An activator protein necessary for the enzymic hydrolysis of cerebroside sulfate could be partially purified from unfractionated rat liver. This activator, which is similar to that of human origin, proved to be a heat-stable, non-dialyzable, low molecular weight protein with an isoelectric point of 4.1. Its activity was destroyed by pronase. Rat liver was fractionated by differential centrifugation. The intracellular distribution of the cerebroside sulfatase [EC 3.1.6.8] activator coincided with the lysosomal arylsulfatase [EC 3.1.6.1], indicating a lysosomal localization. This was confirmed using highly purified secondary, i.e., Fe-loaded, lysosomes.
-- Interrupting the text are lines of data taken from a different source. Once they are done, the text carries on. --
(** [NodeSpace.check] and [EnvironmentSpace.check] only read the heap. *)
Lemma NodeSpace_check_store (r : NodeSpace) (c : option NodeSpace) (σ : store) :
  snd (NodeSpace_check r c σ) = σ.
Proof.
  destruct c as [c|].
  - by rewrite NodeSpace_check_Some_eq.
  - by rewrite NodeSpace_check_None.
Qed.

Lemma env_loop_store (reqs capnodes : list NodeSpace) :
  forall index result σ, snd (env_loop reqs capnodes index result σ) = σ.
Proof.
  induction reqs as [|r rest IH]; intros index result σ; [done|].
  cbn [env_loop]. unfold bind at 1, pick_cap.
  destruct (nth_error capnodes _) as [c|]; [|done]. unfold ret at 1.
  unfold bind. pose proof (NodeSpace_check_store r (Some c) σ) as Hs.
  destruct (NodeSpace_check r (Some c) σ) as [[e|sub] σ']; simpl in Hs |- *;
    subst σ'; [done|].
  destruct (negb _); [done|]. apply IH.
Qed.

Lemma EnvironmentSpace_check_store (self cap : EnvironmentSpace) (σ : store) :
  snd (EnvironmentSpace_check self cap σ) = σ.
Proof.
  unfold EnvironmentSpace_check. destruct (nodes cap); [done|].
  apply env_loop_store.
Qed.

(** C3: with a single capability node, [EnvironmentSpace.check] checks that
    node against every requirement node; otherwise requirement node i is
    checked against capability node i (pairwise by index), and a capability
    with fewer nodes (and not exactly one) raises [IndexError] once the
    requirement nodes outrun it, unless a node failed before. *)
Theorem EnvironmentSpace_check_pairing (self cap : EnvironmentSpace) (σ : store) :
  (forall c0, nodes cap = [c0] ->
     EnvironmentSpace_check self cap σ =
     env_fold (map (fun r => (r, c0)) (nodes self)) 0 rr_new σ) /\
  (nodes cap <> [] -> length (nodes cap) <> 1%nat ->
   (length (nodes self) <= length (nodes cap))%nat ->
     EnvironmentSpace_check self cap σ =
     env_fold (zip (nodes self) (nodes cap)) 0 rr_new σ) /\
  (length (nodes cap) <> 1%nat -> (length (nodes cap) < length (nodes self))%nat ->
   nodes cap <> [] ->
     EnvironmentSpace_check self cap σ =
     bind (env_fold (zip (nodes self) (nodes cap)) 0 rr_new)
          (fun res => if rr_verdict res then raise IndexError else ret res) σ).
Proof.
  unfold EnvironmentSpace_check. split; [|split].
  - intros c0 ->. apply env_loop_broadcast.
  - intros Hne Hlen Hle. destruct (nodes cap) as [|c cs] eqn:Hc; [done|].
    rewrite <- Hc in *. rewrite env_loop_pairwise by done.
    rewrite drop_0, <- bind_ret_r. unfold bind.
    destruct (env_fold _ _ _ σ) as [[e|res] σ']; [done|].
    replace (length (nodes cap) <? length (nodes self))%nat with false
      by (symmetry; apply Nat.ltb_ge; lia).
    reflexivity.
  - intros Hlen Hlt Hne. destruct (nodes cap) as [|c cs] eqn:Hc; [done|].
    rewrite <- Hc in *. rewrite env_loop_pairwise by done.
    rewrite drop_0. unfold bind.
    destruct (env_fold _ _ _ σ) as [[e|res] σ']; [done|].
    replace (length (nodes cap) <? length (nodes self))%nat with true
      by (symmetry; apply Nat.ltb_lt; lia).
    reflexivity.
Qed.

(** C3 witness: three requirement nodes against one capability node. *)
Lemma EnvironmentSpace_check_pairing_witness :
  nodes env_one = [exact_node 1 4 2048 1 0] /\
  EnvironmentSpace_check env_three env_one ∅ =
  env_fold (map (fun r => (r, exact_node 1 4 2048 1 0)) (nodes env_three)) 0 rr_new ∅.
Proof.
  split; [reflexivity|].
  apply (proj1 (EnvironmentSpace_check_pairing env_three env_one ∅)).
  reflexivity.
Defined.

Lemma env_loop_first_failure (capnodes : list NodeSpace) (rk ck : NodeSpace)
    (rest : list NodeSpace) (sub : ResultReason) (σ σ' : store) (pre : list NodeSpace) :
  forall index result subs,
  rr_verdict result = true ->
  nodes_pass capnodes σ index pre subs ->
  pick_cap capnodes (index + length pre)%nat σ = (inr ck, σ) ->
  NodeSpace_check rk (Some ck) σ = (inr sub, σ') -> rr_verdict sub = false ->
  env_loop (pre ++ rk :: rest) capnodes index result σ =
  (inr (mkRR false (reasons result ++ indexed_reasons index subs ++
                    map (RNamed (pretty (index + length pre)%nat)) (reasons sub))), σ').
Proof.
  induction pre as [|r pre IH]; intros index result subs Hres Hpass Hpick Hk Hf.
  - destruct subs; [|done]. rewrite Nat.add_0_r in Hpick.
    cbn [env_loop app]. unfold bind. rewrite Hpick. cbv beta iota.
    rewrite Hk. cbv beta iota. unfold merge, rr_verdict in *. simpl.
    rewrite Hres, Hf. simpl. unfold ret. by rewrite Nat.add_0_r.
  - destruct subs as [|s subs]; [done|].
    destruct Hpass as [(c & Hc & Hn) [Hs Hpass]].
    cbn [env_loop app]. unfold bind at 1. rewrite Hc. cbv beta iota.
    unfold bind at 1. rewrite Hn. cbv beta iota.
    assert (Hm : rr_verdict (merge result s (pretty index)) = true)
      by (unfold rr_verdict, merge in *; simpl; by rewrite Hres, Hs).
    cbv zeta. rewrite Hm. cbn [negb].
    rewrite (IH (S index) (merge result s (pretty index)) subs Hm Hpass)
      by (first [exact Hk | exact Hf | replace (S index + length pre)%nat with (index + length (r :: pre))%nat by (simpl; lia); exact Hpick]).
    simpl. rewrite <- !app_assoc. rewrite ?Nat.add_succ_r, ?Nat.add_succ_l; reflexivity.
Qed.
After disruption by osmotic shock, these organelles hydrolyzed cerebroside sulfate when incubations were performed under physiological conditions with endogenous and exogenous sulfatase A as enzyme. After subfractionation of the disrupted secondary lysosomes into membrane and lysosol fractions by high speed centrifugation, the activator protein was exclusively associated with the lysosol, but the acid hydrolases were distributed differently between the 2 fractions. The lysosol was further fractionated by semipreparative electrophoresis on polyacrylamide gels. Two protein fractions were obtained: a high molecular weight fraction, containing the activator-free acid hydrolases and a low molecular weight fraction, containing the enzyme-free activator of cerebroside sulfatase. The significance of these findings for the hydrolysis of sphingolipids in the lysosomes is discussed.